North started on the right wing in Wales' 22–10 win over Ireland in their quarter-final. They went on to face France in the semi-finals, but lost 9–8, with North again on the right wing.

=== British and Irish Lions ===
==== 2013–2017 ====
He was named as part of the Lions squad for the 2013 British & Irish Lions tour to Australia.

On 22 June in Brisbane, North scored the first Lions try vs Australia; a run from inside his own 10-metre line beating four players. However, North's celebration was slightly over exuberant and he later apologised, saying he felt 'horrendous' after making a triumphant gesture towards Will Genia. The Lions went on to win the First Test 23–21.
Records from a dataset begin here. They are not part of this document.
Lemma plays_counts m l st :
  plays m l →
  length (launches (trace (m st)))
  = match outcome (m st) with
    | inl _ => length (printed (trace (m st)))
    | inr _ => S (length (printed (trace (m st))))
    end.
Proof.
  intros H. pose proof (play_counts l (world st)) as Hp. specialize (H st).
  destruct (play l (world st)) as [[o w] t]. injection H as Ho _ Ht.
  rewrite Ho, Ht. exact Hp.
Qed.

Lemma plays_answers m l st :
  plays m l →
  answers (world st) (invocations (trace (m st)))
  = ((launches (trace (m st))).*2, world (final (m st))).
Proof.
  intros H. pose proof (play_answers l (world st)) as Hp.
  rewrite <- H in Hp. exact Hp.
Qed.

Lemma plays_same_world m l st1 st2 :
  plays m l → world st1 = world st2 → observe (m st1) = observe (m st2).
Proof. intros H Hw. by rewrite !H, Hw. Qed.


(** *** The heap under the script *)

Lemma grows_run args : grows (run args) 0.
Proof. intros st. rewrite run_heap. split_and!; [done | lia | intros; lia]. Qed.

Lemma grows_new_list l : grows (new_list l) 1.
Proof.
  intros st. simpl.
  assert (heap st !! fresh (dom (heap st)) = None) as Hfresh
    by apply not_elem_of_dom, is_fresh.
  rewrite map_size_insert_None by done.
  split_and!; [by apply insert_subseteq | lia | intros; lia].
Qed.

Lemma grows_bind {A B} (m : M A) (f : A -> M B) a b :
  grows m a → (∀ x, grows (f x) b) → grows (m ≫= f) (a + b).
Proof.
  intros Hm Hf st. rewrite bind_eq. destruct (Hm st) as (Hsub & Hle & Heq).
  destruct (outcome (m st)) as [x|e]; simpl.
  - destruct (Hf x (final (m st))) as (Hsub' & Hle' & Heq').
    specialize (Heq x eq_refl).
    split_and!; [by etrans | lia | intros y Hy; rewrite (Heq' y Hy); lia].
  - split_and!; [done | lia | done].
Qed.

Lemma grows_for_each {A} (l : list A) (body : A -> M unit) n :
  (∀ x, grows (body x) n) → grows (for_each l body) (length l * n).
Proof.
  intros Hbody. induction l as [|x l IH].
  - intros st. simpl. split_and!; [done | lia | intros; lia].
  - apply (grows_bind (body x) (fun _ => for_each l body) n (length l * n));
      [apply Hbody | intros _; apply IH].
Qed.

Lemma block_grows argv (k : M unit) n :
  grows k n →
  grows (args ← new_list argv; for_each (range 0 5) (fun _ => run args) ;; k) (S n).
Proof.
  intros Hk. apply (grows_bind _ _ 1 n); [apply grows_new_list|].
  intros args. apply (grows_bind _ _ 0 n); [|intros _; exact Hk].
  apply (grows_for_each (range 0 5) (fun _ => run args) 0). intros _. apply grows_run.
Qed.

Lemma last_block_grows argv :
  grows (args ← new_list argv; for_each (range 0 5) (fun _ => run args)) 1.
Proof.
  apply (grows_bind _ _ 1 0); [apply grows_new_list|].
  intros args. apply (grows_for_each (range 0 5) (fun _ => run args) 0).
  intros _. apply grows_run.
Qed.

Lemma dimensions_loop_grows : grows dimensions_loop 8.
Proof.
  apply (grows_for_each dimensions _ 2). intros d.
  apply block_grows, last_block_grows.
Qed.

Lemma clients_loop_grows : grows clients_loop 6.
Proof.
  apply (grows_for_each clients _ 2). intros c.
  apply block_grows, last_block_grows.
Qed.

(** *** The script as a whole *)


(** X2. Whatever the subprocesses do, the argument vectors the script hands
    to the launcher are the first so many of the sweep, in the sweep's
    order, and there are at most 70 of them. *)
Theorem script_stays_on_schedule st :
  invocations (trace (script st)) `prefix_of` sweep
  ∧ (length (invocations (trace (script st))) ≤ 70)%nat.
Proof.
  pose proof (plays_prefix script sweep st script_plays) as Hpre.
  split; [exact Hpre|]. apply prefix_length in Hpre. exact Hpre.
Qed.



(** X5. The script has launched as many subprocesses as it has printed
    lines when it ends normally, and one more when it ends with an
    exception: the launch that failed. *)
Theorem script_launches_and_lines st :
  length (launches (trace (script st)))
  = match outcome (script st) with
    | inl _ => length (printed (trace (script st)))
    | inr _ => S (length (printed (trace (script st))))
    end.
Proof. apply (plays_counts script sweep), script_plays. Qed.

(** X6. The script changes no list object that was there when it started;
    it makes at most 14 new ones, one for each pair of a value and a mode,
    and exactly 14 when it ends normally. *)
Theorem script_heap st :
  heap st ⊆ heap (final (script st))
  ∧ (size (heap (final (script st))) ≤ size (heap st) + 14)%nat
  ∧ (outcome (script st) = inl () →
       size (heap (final (script st))) = (size (heap st) + 14)%nat).
Proof.
  assert (grows script 14) as Hg.
  { apply (grows_bind dimensions_loop (fun _ => clients_loop) 8 6);
      [apply dimensions_loop_grows | intros _; apply clients_loop_grows]. }
  destruct (Hg st) as (? & ? & Heq). split_and!; [done | done | apply Heq].
Qed.

(** X7. What the script does shows the same from two starting states with
    the same world, whatever list objects either holds: same outcome, same
    trace, same world at the end. *)
Theorem script_ignores_heap st1 st2 :
  world st1 = world st2 →
  outcome (script st1) = outcome (script st2)
  ∧ trace (script st1) = trace (script st2)
  ∧ world (final (script st1)) = world (final (script st2)).
Proof.
  intros Hw.
  pose proof (plays_same_world script sweep st1 st2 script_plays Hw) as H.
  unfold observe in H. by injection H as -> -> ->.
Qed.

(** X8. The launches of the script are made one after the other: each
    subprocess is started in the world the one before left, and the world
    the script ends in is the one its last launch left. *)
Theorem script_launches_in_sequence st :
  answers (world st) (invocations (trace (script st)))
  = ((launches (trace (script st))).*2, world (final (script st))).
Proof. apply (plays_answers script sweep), script_plays. Qed.

Lemma plays_scalars m l st line :
  plays m l → line ∈ printed (trace (m st)) → Forall Utf8.scalar line.
Proof.
  intros H. rewrite (plays_printed m l st H).
  intros (r & _ & [Hr _]%reading_decoding)%list_elem_of_omap.
  destruct r as [|rc out err]; [done|]. simpl in Hr.
  destruct (rc =? 0); [|done]. by apply decode_iff in Hr as [? _].
Qed.

(** *** More on one call of [run] *)


(** X10. When the subprocess exits with status 0 and its output is UTF-8
    but ends in a character of more than one byte, dropping the last byte
    cuts that character: the whole output decodes, and [run] raises
    [UnicodeDecodeError] and prints nothing. *)
Theorem run_cuts_last_character st args argv out s c err w1 :
  heap st !! args = Some argv →
  launch (world st) argv = (Exited 0 out err, w1) →
  Forall Utf8.scalar s → Utf8.scalar c → 0x80 ≤ c →
  byte_val <$> out = Utf8.encode (s ++ [c]) →
  Utf8.decode out = Some (s ++ [c])
  ∧ run args st =
      {| outcome := inr (UnicodeDecodeError (removelast out));
         final := {| world := w1; heap := heap st |};
         trace := [Launch argv (Exited 0 out err)] |}.
Proof.
  intros Hargs Hlaunch Hs Hc Hge Hout. split.
  { apply decode_iff. split; [|done]. apply Forall_app. split; [done|].
    by apply Forall_singleton. }
  rewrite (run_eq _ _ _ Hargs), Hlaunch. unfold reading. simpl.
  rewrite slice_to_minus_one.
  assert (Utf8.decode (removelast out) = None) as ->; [|done].
  unfold Utf8.decode. rewrite fmap_removelast, Hout, encode_app.
  change (Utf8.encode [c]) with (Utf8.encode_char c ++ []). rewrite app_nil_r.
  rewrite removelast_app by apply encode_char_nonempty.
  by rewrite decode_vals_encode_app, decode_vals_truncated.
Qed.

(** X12. Every line the script prints is made of code points that are
    neither surrogates nor above U+10FFFF, whatever the subprocesses
    wrote. *)
Theorem script_prints_scalars st line :
  line ∈ printed (trace (script st)) → Forall Utf8.scalar line.
Proof. apply (plays_scalars script sweep), script_plays. Qed.

End Driver.

Arguments outcome {World A} _.
Arguments final {World A} _.
Arguments trace {World A} _.

(** ** Two runs side by side *)

(** C7. Two calls of [run] whose subprocesses end with the same exit status
    and the same standard output print the same lines, whatever either wrote
    to standard error: the lines are [shown encodes returncode out], in which
    the captured standard error does not occur, and the two calls end alike,
    but for the captured standard error that a [CalledProcessError] carries. *)
Theorem run_ignores_stderr {W1 W2 : Type}
    (launch1 : W1 -> list string -> launched * W1)
    (launch2 : W2 -> list string -> launched * W2)
    (encodes : Z -> bool)
    (st1 : @state W1) (st2 : @state W2) args1 args2 argv returncode out err1 err2 w1 w2 :
  heap st1 !! args1 = Some argv →
  heap st2 !! args2 = Some argv →
  launch1 (world st1) argv = (Exited returncode out err1, w1) →
  launch2 (world st2) argv = (Exited returncode out err2, w2) →
  printed (trace (run launch1 encodes args1 st1)) = shown encodes returncode out
  ∧ printed (trace (run launch2 encodes args2 st2)) = shown encodes returncode out
  ∧ stdout_text (trace (run launch1 encodes args1 st1))
    = stdout_text (trace (run launch2 encodes args2 st2))
  ∧ forget_stderr (outcome (run launch1 encodes args1 st1))
    = forget_stderr (outcome (run launch2 encodes args2 st2)).
Proof.
  intros Hargs1 Hargs2 Hlaunch1 Hlaunch2.
  rewrite (run_eq _ _ _ _ _ Hargs1), (run_eq _ _ _ _ _ Hargs2), Hlaunch1, Hlaunch2.
  unfold shown, stdout_text, reading. simpl.
  destruct (returncode =? 0); [|done].
  destruct (Utf8.decode (slice_to (-1) out)) as [s|]; [|done].
  destruct (forallb encodes s); done.
Qed.

(** C10, amended. Two runs of the script in neither of which a call of
    [run] raises, that is in each of which every launch goes through (exit
    status 0, output less the last byte UTF-8, text encoded by the driver's
    standard output), make the same launches in the same order, those of
    the sweep, whatever the subprocesses wrote. *)
Theorem script_invocations_fixed {W1 W2 : Type}
    (launch1 : W1 -> list string -> launched * W1)
    (launch2 : W2 -> list string -> launched * W2)
    (encodes1 encodes2 : Z -> bool)
    (st1 : @state W1) (st2 : @state W2) :
  (Forall (went_through encodes1)
     (launches (trace (script launch1 encodes1 st1))).*2 →
   Forall (went_through encodes2)
     (launches (trace (script launch2 encodes2 st2))).*2 →
   invocations (trace (script launch1 encodes1 st1))
   = invocations (trace (script launch2 encodes2 st2))
   ∧ invocations (trace (script launch1 encodes1 st1)) = sweep)
  ∧ (outcome (script launch1 encodes1 st1) = inl () →
     outcome (script launch2 encodes2 st2) = inl () →
     invocations (trace (script launch1 encodes1 st1))
     = invocations (trace (script launch2 encodes2 st2))
     ∧ invocations (trace (script launch1 encodes1 st1)) = sweep).
Proof.
  destruct (plays_went_through _ _ _ _ st1 (script_plays launch1 encodes1))
    as [Hiff1 Hinv1].
  destruct (plays_went_through _ _ _ _ st2 (script_plays launch2 encodes2))
    as [Hiff2 Hinv2].
  split.
  - intros H1%Hiff1 H2%Hiff2. by rewrite (Hinv1 H1), (Hinv2 H2).
  - intros H1 H2. by rewrite (Hinv1 H1), (Hinv2 H2).
Qed.

(** ** The script with standard error left out *)

Lemma reading_mute encodes r : reading encodes (mute r) = reading encodes r.
Proof. by destruct r. Qed.

Lemma failure_mute argv r :
  inr (failure argv (mute r)) = forget_stderr (A := unit) (inr (failure argv r)).
Proof.
  destruct r as [|rc out err]; simpl; [done|].
  destruct (rc =? 0); [|done]. by destruct (Utf8.decode (slice_to (-1) out)).
Qed.

Lemma printed_mute t : printed (mute_event <$> t) = printed t.
Proof.
  induction t as [|[argv r|line] t IH]; [done | exact IH |].
  change (line :: printed (mute_event <$> t) = line :: printed t). by rewrite IH.
Qed.

Lemma invocations_mute t : invocations (mute_event <$> t) = invocations t.
Proof.
  induction t as [|[argv r|line] t IH]; [done | | exact IH].
  change (argv :: invocations (mute_event <$> t) = argv :: invocations t).
  by rewrite IH.
Qed.

Lemma play_quiet {World} (launch : World -> list string -> launched * World)
    encodes l w :
  play (quiet launch) encodes l w
  = let '(o, w1, t) := play launch encodes l w in
    (forget_stderr o, w1, mute_event <$> t).
Proof.
  revert w. induction l as [|argv l IH]; intros w; [done|].
  cbn [play]. unfold quiet at 1. destruct (launch w argv) as [r w1].
  rewrite reading_mute. destruct (reading encodes r) as [s|].
  - rewrite IH. by destruct (play launch encodes l w1) as [[o w2] t].
  - by rewrite failure_mute.
Qed.

Lemma plays_quiet {World} (launch : World -> list string -> launched * World)
    encodes (m1 m2 : M unit) l st :
  plays (quiet launch) encodes m1 l → plays launch encodes m2 l →
  printed (trace (m1 st)) = printed (trace (m2 st))
  ∧ invocations (trace (m1 st)) = invocations (trace (m2 st))
  ∧ outcome (m1 st) = forget_stderr (outcome (m2 st))
  ∧ world (final (m1 st)) = world (final (m2 st)).
Proof.
  intros H1 H2. specialize (H1 st). specialize (H2 st).
  rewrite play_quiet, <- H2 in H1. unfold observe in H1.
  injection H1 as -> -> ->. by rewrite printed_mute, invocations_mute.
Qed.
On 29 June 2013, North carried out a 'fireman's lift' manoeuvre on Australia's Israel Folau while running with the ball in the second test between the Lions and Australia in Melbourne.

On 6 July 2013, in Sydney, North scored his 14th international try and his second Lions Test try as the Lions sealed a 2–1 series win over Australia with a 41–16 victory.

North was selected by the British & Irish Lions for their tour of New Zealand, alongside his Northampton team-mate Courtney Lawes. North played in three fixtures on the tour but was sent home early with fellow injured back Robbie Henshaw after tearing his hamstring.

After suffering an ACL injury in April 2021, North was ruled out of the 2021 British & Irish Lions tour to South Africa.

===Barbarians===
North played his final game for the Barbarians scoring two tries in the match, losing 33-31 to Wales in an international friendly held at Twickenham Stadium.

== Personal life ==
In June 2019 North married his long-term partner, the Olympic cyclist Becky James. On 5 May 2020 the couple announced the birth of their first child.